Wood described Machin’s mistake as “comical”, adding: “He’d phoned up and relayed a tale of woe regarding an accident with his motor car and forgot to put the button down on his phone. He carried on talking, saying what a great scam it was, how he would be quids in, and what he’d spend the money on. It was all recorded by the investigator.”
Machin was ordered to do 120 hours of community service and given a six-month suspended sentence.
Wood said: “That was quite good. When we get organised groups we’ll be looking for custodial sentences.”
The IFED was launched in January with £9m from insurers to cover a three-year budget. Its officers gather evidence for prosecutions and make arrests on tips from the industry.
The IFED is working on cases with a combined value of £7m, a fraction of the estimated £2.1bn cost of insurance fraud each year. Jobs are prioritised using a case acceptance matrix, which scores them against a range of criteria, including concerns raised as part of a threat assessment carried out by the police last year.
Wood said: “Every job has to go into the matrix - a whole lot of things get bundled in and you multiply it and get a score.
“We’re mindful that with the first threat assessment we didn’t have a lot of time, so we want to do another one. We’re reaching out to insurers for them to feed in, to see what concerns and interests them, and our operational plan will go from there.”
The unit has made 60 arrests since January, including busting several ghost brokers and identifying numerous ‘cash for crash’ rings.

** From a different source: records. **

(** ** GraphBuilder: the claims *)

(** C1. The weight stored for an unordered pair is the left-to-right sum of
    the weights of exactly those records joining the pair whose own weight is
    at least the threshold; when there is none the pair has no edge. *)
Theorem aggregated_weight_is_sum df t es :
  records df = Ok es →
  ∃ G, build_graph df t = Ok G ∧
       ∀ u v, edge_weight G u v = weight_sum (qualifying t u v es).
Proof.
  intros Hes. eexists. split; [by apply build_graph_records|].
  intros u v. rewrite edge_weight_fold by apply undirected_empty.
  unfold weight_sum, edge_weight. by rewrite lookup_empty.
Qed.

Lemma aggregated_weight_is_sum_witness :
  ∃ G, build_graph repeated_df 4 = Ok G ∧
       ∀ u v, edge_weight G u v = weight_sum (qualifying 4 u v repeated_records).
Proof.
  apply (aggregated_weight_is_sum repeated_df 4 repeated_records).
  vm_compute. reflexivity.
Defined.

Example repeated_df_weights :
  ∃ G, build_graph repeated_df 4 = Ok G ∧
       edge_weight G "A" "B" = Some 11.5%float ∧
       edge_weight G "B" "A" = Some 11.5%float ∧
       edge_weight G "B" "C" = Some 4%float ∧
       edge_weight G "C" "C" = Some 11.5%float ∧
       edge_weight G "A" "C" = None ∧
       number_of_nodes G = 3 ∧ number_of_edges G = 3.
Proof. eexists. split; [vm_compute; reflexivity|]. vm_compute. done. Qed.



Example single_low_df_empty :
  build_graph single_low_df 4 = Ok ∅ ∧
  ∀ k, detect_communities ∅ k = [].
Proof. split; [vm_compute; reflexivity | done]. Qed.
Lemma not_found_errors_witness :
  PyDict.get "Assets" (tables Demo.processor) = None
  /\ get_table_row_names "Assets" Demo.processor
     = (inl (HTTPException 404 "Table 'Assets' not found"), Demo.processor)
  /\ calculate_row_sum "Assets" "2024" Demo.processor
     = (inl (HTTPException 404 "Table 'Assets' not found"), Demo.processor)
  /\ PyDict.get "INPUTS" (tables Demo.processor) = Some Demo.inputs_table
  /\ get_table_row_names "INPUTS" Demo.processor
     = (inr ["INPUTS"; "2024"], Demo.processor)
  /\ ~ In "2025" ["INPUTS"; "2024"]
  /\ calculate_row_sum "INPUTS" "2025" Demo.processor
     = (inl (HTTPException 404 "Row '2025' not found in table 'INPUTS'"),
        Demo.processor).
Proof.
  assert (Hn : PyDict.get "Assets" (tables Demo.processor) = None)
    by reflexivity.
  assert (Hg : PyDict.get "INPUTS" (tables Demo.processor)
               = Some Demo.inputs_table) by reflexivity.
  assert (Hwf : wf_frame Demo.inputs_table)
    by (split; [reflexivity | repeat constructor]).
  assert (Hl : get_table_row_names "INPUTS" Demo.processor
               = (inr ["INPUTS"; "2024"], Demo.processor)) by reflexivity.
  assert (Hno : ~ In "2025" ["INPUTS"; "2024"])
    by (simpl; intuition discriminate).
  destruct (not_found_errors RefValues Demo.processor "Assets" "2024")
    as [Ht _].
  destruct (not_found_errors RefValues Demo.processor "INPUTS" "2025")
    as [_ Hr].
  destruct (Ht Hn) as [E1 E2].
  destruct (Hr Demo.inputs_table _ Hg Hwf Hl Hno) as [E3 _].
  repeat split; assumption.
Defined.

(** C10. Every name that [get_table_row_names] returns for a table is
    found by [calculate_row_sum] on that table: it returns a sum, and so
    never the row-not-found error. *)
Theorem listed_row_has_sum
    (PV : PyValues) (self : ExcelProcessor)
    (table_name row_name : string) (row_names : list string) :
  fst (get_table_row_names table_name self) = inr row_names ->
  In row_name row_names ->
  exists x, calculate_row_sum table_name row_name self = (inr x, self).
Proof.
  unfold get_table_row_names, calculate_row_sum, bind, get_self, ret, raise.
  destruct (PyDict.get table_name (tables self)) as [df|]; [|discriminate].
  destruct (df_empty df); simpl; intros E Hin; injection E as <-;
    [destruct Hin|].
  rewrite collect_row_names_spec in Hin. simpl in Hin.
  rewrite find_target_row_find.
  apply in_flat_map in Hin as (row & Hrow & Hl).
  destruct (find _ (map snd (iterrows df))) as [r|] eqn:Ef.
  - eexists. reflexivity.
  - exfalso. apply (find_none _ _ Ef) in Hrow.
    destruct (spec_label row) as [l|]; [|destruct Hl].
    destruct Hl as [<-|[]]. now rewrite String.eqb_refl in Hrow.
Qed.

Lemma listed_row_has_sum_witness :
  fst (get_table_row_names "INPUTS" Demo.processor) = inr ["INPUTS"; "2024"]
  /\ In "2024" ["INPUTS"; "2024"]
  /\ exists x, calculate_row_sum "INPUTS" "2024" Demo.processor
               = (inr x, Demo.processor).
Proof.
  assert (H1 : fst (get_table_row_names "INPUTS" Demo.processor)
               = inr ["INPUTS"; "2024"]) by reflexivity.
  assert (H2 : In "2024" ["INPUTS"; "2024"]) by (simpl; tauto).
  split; [exact H1|]. split; [exact H2|].
  exact (listed_row_has_sum RefValues Demo.processor "INPUTS" "2024"
           ["INPUTS"; "2024"] H1 H2).
Defined.

(** ** Lists by position *)

Section PositionFacts.

Context {A : Type}.
Implicit Types (l : list A) (m : list bool) (f : A -> bool).

Lemma select_nil_r m : select m (@nil A) = [].
Proof. now destruct m. Qed.

Lemma select_map {B : Type} (g : A -> B) m : forall l,
  select m (map g l) = map g (select m l).
Proof.
  induction m as [|b m IH]; intros [|x l]; simpl; try reflexivity.
  destruct b; simpl; now rewrite IH.
Qed.

Lemma select_filter f l : select (map f l) l = filter f l.
Proof.
  induction l as [|x l IH]; simpl; [reflexivity|].
  destruct (f x); now rewrite IH.
Qed.

Lemma length_select_mask {B : Type} m : forall l (l' : list B),
  length l = length l' -> length (select m l) = length (select m l').
Proof.
  induction m as [|b m IH]; intros [|x l] [|y l'] H; simpl in *;
    try discriminate; try reflexivity.
  injection H as H. destruct b; simpl; now rewrite (IH l l' H).
Qed.

Lemma select_all m : forall l,
  Forall (fun b => b = true) m -> length l <= length m -> select m l = l.
Proof.
  induction m as [|b m IH]; intros [|x l] Hm Hl; simpl in *;
    try reflexivity; [lia|].
  inversion Hm as [|? ? Hb Hm']; subst. rewrite IH; [reflexivity|assumption|lia].
Qed.

(** [filter] keeps the entries at the positions that pass the test, in
    increasing order. *)
Lemma filter_by_position f (d : A) l :
  filter f l
  = map (fun i => nth i l d)
      (filter (fun i => f (nth i l d)) (seq 0 (length l))).
Proof.
  induction l as [|x l IH] using rev_ind; [reflexivity|].
  rewrite length_app. simpl. rewrite Nat.add_1_r, seq_S. simpl.
  rewrite !filter_app, map_app. f_equal.
  - rewrite IH at 1.
    rewrite (filter_ext_in (fun i => f (nth i (l ++ [x]) d))
               (fun i => f (nth i l d))).
    + apply map_ext_in. intros i Hi. apply filter_In in Hi as [Hi _].
      apply in_seq in Hi. now rewrite app_nth1 by lia.
    + intros i Hi. apply in_seq in Hi. now rewrite app_nth1 by lia.
  - assert (N : nth (length l) (l ++ [x]) d = x)
      by (rewrite app_nth2, Nat.sub_diag by lia; reflexivity).
    simpl. rewrite N. destruct (f x); simpl; [now rewrite N | reflexivity].
Qed.
Lemma testbit_ones w n : 0 <= w -> 0 <= n -> Z.testbit (Z.ones w) n = (n <? w).
Proof.
  intros Hw Hn. destruct (Z.ltb_spec n w).
  - by apply Z.ones_spec_low.
  - by apply Z.ones_spec_high.
Qed.

(** Equality of two [w]-bit integers, bit by bit. *)
Lemma fits_bits_inj w a b :
  0 <= w -> fits w a -> fits w b ->
  (forall n, 0 <= n < w -> Z.testbit a n = Z.testbit b n) -> a = b.
Proof.
  intros Hw Ha Hb H. apply Z.bits_inj'. intros n Hn.
  destruct (Z.ltb_spec n w); [apply H; lia|].
  by rewrite !(testbit_high w) by done || lia.
Qed.

Lemma fits_bits w z :
  0 <= w -> 0 <= z -> (forall n, w <= n -> Z.testbit z n = false) -> fits w z.
Proof.
  intros Hw Hz H. split; [done|].
  destruct (decide (z = 0)) as [->|]; [by apply pow2_pos|].
  apply Z.log2_lt_pow2; [lia|].
  destruct (Z.ltb_spec (Z.log2 z) w); [done|].
  exfalso. pose proof (H (Z.log2 z) ltac:(lia)) as E.
  rewrite Z.bit_log2 in E by lia. done.
Qed.

Lemma fits_land_l w a b : 0 <= w -> fits w a -> 0 <= b -> fits w (Z.land a b).
Proof.
  intros Hw Ha Hb. apply fits_bits; [done| |].
  - apply Z.land_nonneg. left. by destruct Ha.
  - intros n Hn. by rewrite Z.land_spec, (testbit_high w a n) by done || lia.
Qed.

Lemma fits_lor w a b : 0 <= w -> fits w a -> fits w b -> fits w (Z.lor a b).
Proof.
  intros Hw Ha Hb. apply fits_bits; [done| |].
  - apply Z.lor_nonneg. by destruct Ha, Hb.
  - intros n Hn. by rewrite Z.lor_spec, !(testbit_high w _ n) by done || lia.
Qed.

Lemma fits_wnot w z : fits w z -> fits w (wnot w z).
Proof. unfold fits, wnot. lia. Qed.

Lemma fits_bit w i : 0 <= i < w -> fits w (bit i).
Proof.
  intros Hi. unfold bit. rewrite Z.shiftl_1_l. split.
  - apply Z.pow_nonneg; lia.
  - apply Z.pow_lt_mono_r; lia.
Qed.

Lemma land_not_bit w z i :
  fits w z -> 0 <= i < w -> forall j, Z.testbit (Z.land z (wnot w (bit i))) j =
    Z.testbit z j && negb (j =? i).
Proof.
  intros Hz Hi j. rewrite Z.land_spec.
  destruct (decide (j < 0)) as [Hj|Hj]; [by rewrite !Z.testbit_neg_r by lia|].
  destruct (decide (w <= j)) as [Hjw|Hjw].
  - by rewrite (testbit_high w z j) by (done || lia).
  - rewrite wnot_spec by (try apply fits_bit; lia). by rewrite bit_spec by lia.
Qed.

Lemma lor_bit z i : 0 <= i -> forall j, Z.testbit (Z.lor z (bit i)) j = Z.testbit z j || (j =? i).
Proof. intros Hi j. by rewrite Z.lor_spec, bit_spec by lia. Qed.

Lemma fits_mono w v z : 0 <= w <= v -> fits w z -> fits v z.
Proof.
  intros Hw [??]. split; [done|]. eapply Z.lt_le_trans; [done|].
  apply Z.pow_le_mono_r; lia.
Qed.

Lemma shiftr_fits w n z : 0 <= n -> 0 <= w -> fits (w + n) z -> fits w (Z.shiftr z n).
Proof.
  intros Hn Hw [H1 H2]. split; [by apply Z.shiftr_nonneg|].
  rewrite Z.shiftr_div_pow2 by done. apply Z.div_lt_upper_bound; [by apply pow2_pos|].
  rewrite <- Z.pow_add_r by lia. by rewrite Z.add_comm.
Qed.

(** Rounding down to a power of two by a mask. *)
Lemma land_align n x :
  0 <= n <= 64 -> fits 64 x -> Z.land x (wnot 64 (2 ^ n - 1)) = 2 ^ n * (x / 2 ^ n).
Proof.
  intros Hn Hx.
  rewrite Z.mul_comm, <- Z.shiftr_div_pow2, <- Z.shiftl_mul_pow2 by lia.
  assert (fits 64 (2 ^ n - 1)) as Ho.
  { pose proof (pow2_pos n). pose proof (Z.pow_le_mono_r 2 n 64). unfold fits. lia. }
  apply Z.bits_inj'. intros i Hi. rewrite Z.land_spec, Z.shiftl_spec by done.
  replace (2 ^ n - 1) with (Z.ones n) in * by (rewrite Z.ones_equiv; lia).
  destruct (Z.ltb_spec i 64) as [Hi64|Hi64].
  - rewrite wnot_spec by done || lia. destruct (Z.ltb_spec i n) as [Hin|Hin].
    + rewrite Z.ones_spec_low by lia. rewrite (Z.testbit_neg_r _ (i - n)) by lia. apply andb_false_r.
    + rewrite Z.ones_spec_high, Z.shiftr_spec, andb_true_r by lia. f_equal. lia.
  - rewrite (testbit_high 64 x) by done || lia. destruct (Z.ltb_spec i n); [lia|].
    rewrite Z.shiftr_spec by lia. by rewrite (testbit_high 64 x) by (done || lia).
Qed.

End bit_lemmas.

(** *** Buffers *)
Section buffer_lemmas.
Context {A : Type}.
Implicit Types l bs : list A.

Lemma length_slice i n l : (i + n <= length l)%nat -> length (slice i n l) = n.
Proof. intros. unfold slice. rewrite length_take, length_drop. lia. Qed.

Lemma length_splice i bs l :
  (i + length bs <= length l)%nat -> length (splice i bs l) = length l.
Proof.
  intros. unfold splice. rewrite !length_app, length_take, length_drop. lia.
Qed.

Lemma slice_splice i bs l :
  (i + length bs <= length l)%nat -> slice i (length bs) (splice i bs l) = bs.
Proof.
  intros. unfold slice, splice.
  rewrite drop_app_length' by (rewrite length_take; lia).
  apply take_app_length.
Qed.

Lemma lookup_splice i j bs l :
  (i + length bs <= length l)%nat ->
  splice i bs l !! j =
    if decide (i <= j < i + length bs)%nat then bs !! (j - i)%nat else l !! j.
Proof.
  intros. unfold splice. case_decide as Hj.
  - rewrite lookup_app_r by (rewrite length_take; lia).
    rewrite length_take, lookup_app_l by lia. f_equal. lia.
  - destruct (decide (j < i)%nat).
    + rewrite lookup_app_l by (rewrite length_take; lia).
      by rewrite lookup_take_lt by lia.
    + rewrite lookup_app_r, length_take by (rewrite length_take; lia).
      rewrite lookup_app_r by lia. rewrite lookup_drop. f_equal. lia.
Qed.

Lemma lookup_slice i n j l :
  slice i n l !! j = if decide (j < n)%nat then l !! (i + j)%nat else None.
Proof.
  unfold slice. case_decide.
  - by rewrite lookup_take_lt, lookup_drop by done.
  - by rewrite lookup_take_ge by lia.
Qed.

(** Writing elsewhere does not change a slice. *)
Lemma slice_splice_disjoint i n k bs l :
  (k + length bs <= length l)%nat ->
  (i + n <= k \/ k + length bs <= i)%nat ->
  slice i n (splice k bs l) = slice i n l.
Proof.
  intros Hk Hd. apply list_eq. intros j. rewrite !lookup_slice.
  case_decide; [|done]. rewrite lookup_splice by done.
  case_decide; [lia|done].
Qed.

Lemma length_zip_write dst bs : length (zip_write dst bs) = length dst.
Proof. unfold zip_write. rewrite length_app, length_take, length_drop. lia. Qed.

“One ghost broker has been arrested and bailed, and we’re awaiting Crown Prosecution Service blessing to go ahead and charge. The ‘cash for crash’ cases are more involved. If it’s a scam you have to arrest every person, so those take a bit of time.”
A total of 10 people have been cautioned to date, which means that they get a police record, have finger prints taken, are photographed and have to give a DNA sample. Their names will also go on the National Fraud Register database, which goes live in the third quarter of 2012.
Latest figures from the ABI show that insurers uncovered 133,000 fraudulent claims in 2010, 9% more than the year before. Value of claims also rose by 9%, to £919m, in the year. There were 66,000 bogus or exaggerated home insurance claims and 40,000 dishonest motor claims.
Casualty fraud is catching up fast, however, and it is thought to be the fastest-growing category of fraud. The total estimated value of all insurance fraud is currently pegged at £2.1bn.
We say …
● Brokers as well as insurers should be asked for their views as part of the latest fraud threat assessment.
● Naming and shaming convicted fraudsters will help to show the wider public that insurance fraud has consequences.
● Given the scale of the problem, there’s an argument for saying that the government should add funds to support the fight against fraud.
● ‘Slip ‘n’ trip’ looks poised to become the new whiplash as fraudsters change tack to avoid counter-fraud measures.